> [EXERCISE PROMPT] In the records that follow, the lines from the one containing "(* ===== verification/Wire.v ===== *)" to the one containing "rewrite drop_pre, !len_app.", inclusive, are to be given again exactly.

Collected data
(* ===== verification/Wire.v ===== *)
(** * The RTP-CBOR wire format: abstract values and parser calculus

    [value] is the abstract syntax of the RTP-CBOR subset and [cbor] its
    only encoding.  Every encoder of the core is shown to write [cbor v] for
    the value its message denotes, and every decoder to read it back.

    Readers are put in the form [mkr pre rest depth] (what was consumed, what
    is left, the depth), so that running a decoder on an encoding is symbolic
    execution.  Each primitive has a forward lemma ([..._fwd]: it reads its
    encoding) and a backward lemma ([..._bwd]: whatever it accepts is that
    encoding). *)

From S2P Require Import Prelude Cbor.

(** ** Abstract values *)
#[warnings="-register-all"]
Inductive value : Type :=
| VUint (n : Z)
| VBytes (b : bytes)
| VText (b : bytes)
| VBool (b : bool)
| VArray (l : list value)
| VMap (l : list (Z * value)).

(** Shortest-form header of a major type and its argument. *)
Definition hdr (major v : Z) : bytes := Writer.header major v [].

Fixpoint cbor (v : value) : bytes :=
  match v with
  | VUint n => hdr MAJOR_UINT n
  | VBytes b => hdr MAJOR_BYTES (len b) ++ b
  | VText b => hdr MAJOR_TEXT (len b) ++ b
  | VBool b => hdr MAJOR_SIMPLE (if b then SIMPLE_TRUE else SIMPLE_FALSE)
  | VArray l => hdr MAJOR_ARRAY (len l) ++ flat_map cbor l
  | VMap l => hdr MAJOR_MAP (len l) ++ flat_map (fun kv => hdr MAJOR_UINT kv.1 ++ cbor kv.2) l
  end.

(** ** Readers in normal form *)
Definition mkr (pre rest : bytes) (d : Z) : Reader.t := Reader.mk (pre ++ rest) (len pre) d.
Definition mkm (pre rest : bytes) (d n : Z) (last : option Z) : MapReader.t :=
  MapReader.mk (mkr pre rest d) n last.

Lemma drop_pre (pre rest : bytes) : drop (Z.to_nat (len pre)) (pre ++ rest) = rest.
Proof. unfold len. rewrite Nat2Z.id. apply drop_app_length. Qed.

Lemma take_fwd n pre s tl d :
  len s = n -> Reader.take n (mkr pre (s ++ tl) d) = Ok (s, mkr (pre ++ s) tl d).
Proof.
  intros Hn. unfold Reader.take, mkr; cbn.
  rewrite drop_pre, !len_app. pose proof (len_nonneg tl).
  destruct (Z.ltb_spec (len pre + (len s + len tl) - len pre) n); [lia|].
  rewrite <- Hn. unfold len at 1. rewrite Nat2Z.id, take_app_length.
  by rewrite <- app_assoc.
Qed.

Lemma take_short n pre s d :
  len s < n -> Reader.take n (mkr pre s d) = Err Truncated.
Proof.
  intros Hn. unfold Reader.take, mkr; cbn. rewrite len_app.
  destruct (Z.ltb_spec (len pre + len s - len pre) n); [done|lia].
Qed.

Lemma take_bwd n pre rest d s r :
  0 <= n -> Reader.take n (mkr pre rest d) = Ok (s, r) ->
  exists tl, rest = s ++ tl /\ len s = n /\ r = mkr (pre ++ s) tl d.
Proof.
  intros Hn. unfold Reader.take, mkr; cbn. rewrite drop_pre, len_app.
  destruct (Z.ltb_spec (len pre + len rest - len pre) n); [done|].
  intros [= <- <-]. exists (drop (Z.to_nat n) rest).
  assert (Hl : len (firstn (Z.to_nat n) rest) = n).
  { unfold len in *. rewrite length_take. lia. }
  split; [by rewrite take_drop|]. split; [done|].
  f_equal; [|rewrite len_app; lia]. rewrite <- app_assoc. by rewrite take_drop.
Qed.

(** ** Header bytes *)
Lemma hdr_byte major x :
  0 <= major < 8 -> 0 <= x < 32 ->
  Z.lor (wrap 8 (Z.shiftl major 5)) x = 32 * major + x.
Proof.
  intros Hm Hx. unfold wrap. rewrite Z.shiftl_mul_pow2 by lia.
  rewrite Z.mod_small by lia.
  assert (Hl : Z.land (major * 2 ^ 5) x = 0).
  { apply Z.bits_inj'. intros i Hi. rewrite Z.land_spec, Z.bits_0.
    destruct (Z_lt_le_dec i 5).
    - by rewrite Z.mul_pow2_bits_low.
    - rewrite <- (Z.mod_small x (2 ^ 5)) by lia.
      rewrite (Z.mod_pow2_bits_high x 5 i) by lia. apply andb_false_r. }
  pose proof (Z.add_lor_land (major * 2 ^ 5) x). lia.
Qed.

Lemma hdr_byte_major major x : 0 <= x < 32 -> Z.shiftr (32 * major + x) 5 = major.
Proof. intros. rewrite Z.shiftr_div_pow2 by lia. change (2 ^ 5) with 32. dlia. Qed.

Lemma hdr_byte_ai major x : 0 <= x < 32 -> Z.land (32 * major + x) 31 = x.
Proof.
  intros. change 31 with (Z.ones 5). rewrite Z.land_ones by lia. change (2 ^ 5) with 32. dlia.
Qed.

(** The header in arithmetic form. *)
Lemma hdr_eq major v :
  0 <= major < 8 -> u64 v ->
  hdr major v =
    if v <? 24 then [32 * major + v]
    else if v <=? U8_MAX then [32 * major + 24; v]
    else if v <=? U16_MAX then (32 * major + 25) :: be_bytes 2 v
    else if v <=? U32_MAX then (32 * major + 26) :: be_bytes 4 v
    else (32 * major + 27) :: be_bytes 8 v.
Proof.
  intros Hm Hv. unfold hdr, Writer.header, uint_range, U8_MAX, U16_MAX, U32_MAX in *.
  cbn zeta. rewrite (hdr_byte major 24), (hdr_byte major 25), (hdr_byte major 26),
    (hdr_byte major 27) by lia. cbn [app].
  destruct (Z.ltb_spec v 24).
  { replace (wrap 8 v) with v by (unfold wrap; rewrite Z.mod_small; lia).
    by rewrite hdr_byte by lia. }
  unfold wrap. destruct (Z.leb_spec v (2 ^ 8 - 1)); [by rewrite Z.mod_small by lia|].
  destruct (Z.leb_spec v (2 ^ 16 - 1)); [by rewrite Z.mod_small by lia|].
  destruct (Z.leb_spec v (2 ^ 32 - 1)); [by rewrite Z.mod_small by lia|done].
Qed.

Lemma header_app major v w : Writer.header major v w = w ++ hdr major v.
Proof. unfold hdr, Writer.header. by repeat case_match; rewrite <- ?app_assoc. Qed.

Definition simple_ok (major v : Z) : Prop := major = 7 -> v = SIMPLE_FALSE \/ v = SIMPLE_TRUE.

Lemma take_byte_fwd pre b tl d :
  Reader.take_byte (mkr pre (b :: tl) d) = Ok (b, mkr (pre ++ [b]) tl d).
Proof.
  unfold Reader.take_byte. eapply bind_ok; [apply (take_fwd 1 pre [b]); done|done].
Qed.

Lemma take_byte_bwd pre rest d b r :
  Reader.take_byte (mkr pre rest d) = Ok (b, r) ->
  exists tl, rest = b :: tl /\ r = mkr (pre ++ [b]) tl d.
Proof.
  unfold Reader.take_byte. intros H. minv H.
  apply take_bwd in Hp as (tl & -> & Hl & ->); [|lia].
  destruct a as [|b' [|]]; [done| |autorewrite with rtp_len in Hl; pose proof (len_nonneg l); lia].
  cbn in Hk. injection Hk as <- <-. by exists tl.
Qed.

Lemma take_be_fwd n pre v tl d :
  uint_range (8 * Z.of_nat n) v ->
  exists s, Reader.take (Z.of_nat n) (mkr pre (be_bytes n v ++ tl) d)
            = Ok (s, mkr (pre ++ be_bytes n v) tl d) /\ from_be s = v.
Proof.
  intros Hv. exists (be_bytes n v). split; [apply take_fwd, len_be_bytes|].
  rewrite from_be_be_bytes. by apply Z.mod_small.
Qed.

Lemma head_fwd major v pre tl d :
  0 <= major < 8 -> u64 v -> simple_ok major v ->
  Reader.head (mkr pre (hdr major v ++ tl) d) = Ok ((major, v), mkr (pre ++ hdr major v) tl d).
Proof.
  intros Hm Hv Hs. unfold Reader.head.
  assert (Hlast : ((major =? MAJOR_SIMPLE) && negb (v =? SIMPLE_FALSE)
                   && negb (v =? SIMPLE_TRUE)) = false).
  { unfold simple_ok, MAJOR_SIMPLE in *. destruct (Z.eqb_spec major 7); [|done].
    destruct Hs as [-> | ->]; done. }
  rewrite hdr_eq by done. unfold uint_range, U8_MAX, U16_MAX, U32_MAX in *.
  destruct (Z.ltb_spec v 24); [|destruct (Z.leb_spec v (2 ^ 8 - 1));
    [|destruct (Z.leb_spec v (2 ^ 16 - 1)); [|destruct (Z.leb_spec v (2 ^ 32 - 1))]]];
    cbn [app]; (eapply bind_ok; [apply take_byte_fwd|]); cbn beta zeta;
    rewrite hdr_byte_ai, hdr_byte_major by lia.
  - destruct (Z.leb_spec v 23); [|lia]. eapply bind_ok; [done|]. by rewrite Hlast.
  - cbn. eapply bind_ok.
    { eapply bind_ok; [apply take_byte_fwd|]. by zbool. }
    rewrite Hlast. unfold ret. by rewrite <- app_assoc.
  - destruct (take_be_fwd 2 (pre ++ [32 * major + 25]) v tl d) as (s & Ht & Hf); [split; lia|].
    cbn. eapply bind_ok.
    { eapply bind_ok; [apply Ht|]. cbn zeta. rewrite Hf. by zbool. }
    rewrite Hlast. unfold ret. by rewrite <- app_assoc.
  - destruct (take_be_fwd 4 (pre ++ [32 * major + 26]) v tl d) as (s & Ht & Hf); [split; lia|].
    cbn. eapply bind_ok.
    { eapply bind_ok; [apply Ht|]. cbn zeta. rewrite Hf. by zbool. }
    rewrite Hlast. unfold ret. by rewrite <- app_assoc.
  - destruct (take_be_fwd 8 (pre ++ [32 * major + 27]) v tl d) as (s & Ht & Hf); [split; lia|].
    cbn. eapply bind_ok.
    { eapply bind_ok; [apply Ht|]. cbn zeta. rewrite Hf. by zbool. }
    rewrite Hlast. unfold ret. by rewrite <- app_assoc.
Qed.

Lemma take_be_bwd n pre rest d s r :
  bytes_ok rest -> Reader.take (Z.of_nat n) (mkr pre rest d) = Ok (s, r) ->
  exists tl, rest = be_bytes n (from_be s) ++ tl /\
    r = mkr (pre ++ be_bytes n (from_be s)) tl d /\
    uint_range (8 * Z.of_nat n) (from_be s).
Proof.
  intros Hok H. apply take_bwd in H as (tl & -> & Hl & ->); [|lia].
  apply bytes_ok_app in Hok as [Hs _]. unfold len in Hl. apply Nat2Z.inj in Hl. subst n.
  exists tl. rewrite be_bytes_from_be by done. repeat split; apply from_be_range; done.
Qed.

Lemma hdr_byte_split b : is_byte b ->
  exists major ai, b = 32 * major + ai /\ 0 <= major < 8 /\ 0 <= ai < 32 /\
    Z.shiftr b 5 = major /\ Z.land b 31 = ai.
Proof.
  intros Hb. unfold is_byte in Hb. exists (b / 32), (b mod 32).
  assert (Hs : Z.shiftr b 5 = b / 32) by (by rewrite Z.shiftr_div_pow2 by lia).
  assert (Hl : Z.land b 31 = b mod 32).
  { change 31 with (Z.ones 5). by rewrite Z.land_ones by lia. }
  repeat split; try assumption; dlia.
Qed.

---

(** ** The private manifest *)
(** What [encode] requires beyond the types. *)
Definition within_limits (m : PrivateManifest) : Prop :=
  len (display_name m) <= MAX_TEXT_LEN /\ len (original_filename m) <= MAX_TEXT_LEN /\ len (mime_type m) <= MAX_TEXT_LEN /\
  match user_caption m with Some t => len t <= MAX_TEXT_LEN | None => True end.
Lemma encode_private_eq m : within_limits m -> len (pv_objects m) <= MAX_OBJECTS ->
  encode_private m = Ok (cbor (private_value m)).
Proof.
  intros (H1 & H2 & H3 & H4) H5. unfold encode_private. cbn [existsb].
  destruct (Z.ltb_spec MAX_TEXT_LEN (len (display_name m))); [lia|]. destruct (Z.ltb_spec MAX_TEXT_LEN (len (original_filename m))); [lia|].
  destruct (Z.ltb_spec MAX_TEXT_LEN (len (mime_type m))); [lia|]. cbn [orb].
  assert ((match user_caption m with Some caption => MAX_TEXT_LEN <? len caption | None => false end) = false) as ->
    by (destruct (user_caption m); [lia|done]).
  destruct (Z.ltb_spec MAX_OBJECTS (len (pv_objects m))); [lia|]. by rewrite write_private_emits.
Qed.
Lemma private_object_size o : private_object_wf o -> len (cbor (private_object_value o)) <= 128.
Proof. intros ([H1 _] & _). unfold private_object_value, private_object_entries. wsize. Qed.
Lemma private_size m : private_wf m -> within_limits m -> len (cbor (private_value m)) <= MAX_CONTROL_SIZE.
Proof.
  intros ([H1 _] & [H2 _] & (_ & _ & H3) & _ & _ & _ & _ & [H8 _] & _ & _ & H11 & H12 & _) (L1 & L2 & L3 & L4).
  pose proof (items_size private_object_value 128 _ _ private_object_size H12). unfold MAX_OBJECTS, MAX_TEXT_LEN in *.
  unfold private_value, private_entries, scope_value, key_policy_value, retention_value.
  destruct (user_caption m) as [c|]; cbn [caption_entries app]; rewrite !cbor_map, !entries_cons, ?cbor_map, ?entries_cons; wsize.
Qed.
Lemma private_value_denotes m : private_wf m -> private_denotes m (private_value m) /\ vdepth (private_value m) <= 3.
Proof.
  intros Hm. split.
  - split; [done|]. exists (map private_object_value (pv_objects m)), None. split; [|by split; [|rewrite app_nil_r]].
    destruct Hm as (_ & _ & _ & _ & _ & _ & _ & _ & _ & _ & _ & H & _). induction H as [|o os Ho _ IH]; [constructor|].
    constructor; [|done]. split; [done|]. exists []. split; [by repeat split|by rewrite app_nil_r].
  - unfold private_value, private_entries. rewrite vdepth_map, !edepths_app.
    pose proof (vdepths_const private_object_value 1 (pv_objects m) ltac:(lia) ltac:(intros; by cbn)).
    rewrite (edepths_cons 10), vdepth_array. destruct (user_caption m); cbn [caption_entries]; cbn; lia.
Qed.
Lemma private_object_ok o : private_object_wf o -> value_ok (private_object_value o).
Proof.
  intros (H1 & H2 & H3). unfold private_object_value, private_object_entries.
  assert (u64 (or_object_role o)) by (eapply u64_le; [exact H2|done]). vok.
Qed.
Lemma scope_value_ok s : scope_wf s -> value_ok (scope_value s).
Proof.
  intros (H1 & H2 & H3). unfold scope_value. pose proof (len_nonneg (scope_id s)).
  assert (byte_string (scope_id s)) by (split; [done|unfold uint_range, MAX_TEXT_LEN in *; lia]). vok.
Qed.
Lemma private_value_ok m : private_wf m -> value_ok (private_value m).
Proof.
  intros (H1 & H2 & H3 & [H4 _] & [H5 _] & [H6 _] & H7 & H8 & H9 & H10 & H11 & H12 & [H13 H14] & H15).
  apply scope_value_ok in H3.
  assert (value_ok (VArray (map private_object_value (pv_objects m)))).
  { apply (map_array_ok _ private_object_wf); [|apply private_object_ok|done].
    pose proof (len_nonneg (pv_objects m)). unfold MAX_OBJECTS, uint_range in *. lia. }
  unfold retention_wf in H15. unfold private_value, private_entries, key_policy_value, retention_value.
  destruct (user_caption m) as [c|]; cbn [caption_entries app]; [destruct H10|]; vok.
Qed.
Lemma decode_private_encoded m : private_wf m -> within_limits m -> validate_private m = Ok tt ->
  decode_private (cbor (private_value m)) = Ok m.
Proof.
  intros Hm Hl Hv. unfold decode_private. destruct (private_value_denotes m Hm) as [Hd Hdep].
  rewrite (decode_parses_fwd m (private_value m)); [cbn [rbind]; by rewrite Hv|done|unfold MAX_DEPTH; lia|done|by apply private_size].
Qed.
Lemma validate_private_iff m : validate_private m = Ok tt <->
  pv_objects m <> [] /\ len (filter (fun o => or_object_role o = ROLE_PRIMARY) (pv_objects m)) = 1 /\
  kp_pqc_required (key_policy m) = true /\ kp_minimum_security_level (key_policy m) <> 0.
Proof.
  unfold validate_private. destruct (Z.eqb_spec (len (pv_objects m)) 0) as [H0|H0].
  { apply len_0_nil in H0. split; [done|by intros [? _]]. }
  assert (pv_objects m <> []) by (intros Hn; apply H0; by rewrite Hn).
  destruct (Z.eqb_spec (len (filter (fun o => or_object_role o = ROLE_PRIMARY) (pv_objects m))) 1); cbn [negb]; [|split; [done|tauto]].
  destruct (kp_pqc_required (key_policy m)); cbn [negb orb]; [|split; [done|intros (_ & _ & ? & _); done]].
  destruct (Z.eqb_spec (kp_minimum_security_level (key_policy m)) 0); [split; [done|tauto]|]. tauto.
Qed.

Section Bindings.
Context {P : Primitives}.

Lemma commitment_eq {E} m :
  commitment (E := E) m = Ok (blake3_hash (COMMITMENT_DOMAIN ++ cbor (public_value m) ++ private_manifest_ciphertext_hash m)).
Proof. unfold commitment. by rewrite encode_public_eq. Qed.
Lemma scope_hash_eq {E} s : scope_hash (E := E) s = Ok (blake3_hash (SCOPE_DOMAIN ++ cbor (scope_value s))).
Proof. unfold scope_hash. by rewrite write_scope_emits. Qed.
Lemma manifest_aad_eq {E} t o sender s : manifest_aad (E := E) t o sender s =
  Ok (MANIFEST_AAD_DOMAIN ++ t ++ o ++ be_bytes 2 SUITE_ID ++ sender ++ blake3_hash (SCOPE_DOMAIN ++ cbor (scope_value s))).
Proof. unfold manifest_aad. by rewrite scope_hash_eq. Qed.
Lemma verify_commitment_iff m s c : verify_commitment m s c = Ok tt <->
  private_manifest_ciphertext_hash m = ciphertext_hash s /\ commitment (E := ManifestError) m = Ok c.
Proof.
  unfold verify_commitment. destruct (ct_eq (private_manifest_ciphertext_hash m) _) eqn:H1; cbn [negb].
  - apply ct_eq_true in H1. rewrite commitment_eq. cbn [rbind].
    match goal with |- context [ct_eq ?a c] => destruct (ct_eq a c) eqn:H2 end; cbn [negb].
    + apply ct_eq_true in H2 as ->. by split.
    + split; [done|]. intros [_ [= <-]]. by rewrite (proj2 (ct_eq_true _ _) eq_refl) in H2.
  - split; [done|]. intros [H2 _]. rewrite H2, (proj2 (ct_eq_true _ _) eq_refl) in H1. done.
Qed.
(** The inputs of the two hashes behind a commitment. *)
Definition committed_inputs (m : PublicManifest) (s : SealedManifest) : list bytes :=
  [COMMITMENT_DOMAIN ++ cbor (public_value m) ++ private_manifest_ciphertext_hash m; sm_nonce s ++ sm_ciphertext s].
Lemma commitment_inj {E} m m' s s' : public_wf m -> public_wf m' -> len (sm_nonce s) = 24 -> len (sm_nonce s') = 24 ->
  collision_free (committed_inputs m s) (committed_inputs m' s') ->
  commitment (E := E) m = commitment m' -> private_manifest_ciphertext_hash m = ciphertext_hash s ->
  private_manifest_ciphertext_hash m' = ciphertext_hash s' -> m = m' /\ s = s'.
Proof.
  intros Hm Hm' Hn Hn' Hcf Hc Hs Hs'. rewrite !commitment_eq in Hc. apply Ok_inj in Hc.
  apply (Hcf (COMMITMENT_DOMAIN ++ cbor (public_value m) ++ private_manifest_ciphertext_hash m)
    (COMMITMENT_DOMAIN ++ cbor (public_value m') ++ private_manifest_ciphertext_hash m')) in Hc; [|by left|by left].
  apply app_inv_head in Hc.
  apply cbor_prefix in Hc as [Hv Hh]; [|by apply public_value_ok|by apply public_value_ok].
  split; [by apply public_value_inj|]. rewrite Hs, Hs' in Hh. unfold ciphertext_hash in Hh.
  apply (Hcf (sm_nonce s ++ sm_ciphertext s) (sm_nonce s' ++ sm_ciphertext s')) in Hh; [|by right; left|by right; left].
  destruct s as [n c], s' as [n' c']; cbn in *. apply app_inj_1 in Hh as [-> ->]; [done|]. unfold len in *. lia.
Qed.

> [SOLUTION BELOW]
(* ===== verification/Wire.v ===== *)
(** * The RTP-CBOR wire format: abstract values and parser calculus

    [value] is the abstract syntax of the RTP-CBOR subset and [cbor] its
    only encoding.  Every encoder of the core is shown to write [cbor v] for
    the value its message denotes, and every decoder to read it back.

    Readers are put in the form [mkr pre rest depth] (what was consumed, what
    is left, the depth), so that running a decoder on an encoding is symbolic
    execution.  Each primitive has a forward lemma ([..._fwd]: it reads its
    encoding) and a backward lemma ([..._bwd]: whatever it accepts is that
    encoding). *)

From S2P Require Import Prelude Cbor.

(** ** Abstract values *)
#[warnings="-register-all"]
Inductive value : Type :=
| VUint (n : Z)
| VBytes (b : bytes)
| VText (b : bytes)
| VBool (b : bool)
| VArray (l : list value)
| VMap (l : list (Z * value)).

(** Shortest-form header of a major type and its argument. *)
Definition hdr (major v : Z) : bytes := Writer.header major v [].

Fixpoint cbor (v : value) : bytes :=
  match v with
  | VUint n => hdr MAJOR_UINT n
  | VBytes b => hdr MAJOR_BYTES (len b) ++ b
  | VText b => hdr MAJOR_TEXT (len b) ++ b
  | VBool b => hdr MAJOR_SIMPLE (if b then SIMPLE_TRUE else SIMPLE_FALSE)
  | VArray l => hdr MAJOR_ARRAY (len l) ++ flat_map cbor l
  | VMap l => hdr MAJOR_MAP (len l) ++ flat_map (fun kv => hdr MAJOR_UINT kv.1 ++ cbor kv.2) l
  end.

(** ** Readers in normal form *)
Definition mkr (pre rest : bytes) (d : Z) : Reader.t := Reader.mk (pre ++ rest) (len pre) d.
Definition mkm (pre rest : bytes) (d n : Z) (last : option Z) : MapReader.t :=
  MapReader.mk (mkr pre rest d) n last.

Lemma drop_pre (pre rest : bytes) : drop (Z.to_nat (len pre)) (pre ++ rest) = rest.
Proof. unfold len. rewrite Nat2Z.id. apply drop_app_length. Qed.

Lemma take_fwd n pre s tl d :
  len s = n -> Reader.take n (mkr pre (s ++ tl) d) = Ok (s, mkr (pre ++ s) tl d).
Proof.
  intros Hn. unfold Reader.take, mkr; cbn.
  rewrite drop_pre, !len_app. pose proof (len_nonneg tl).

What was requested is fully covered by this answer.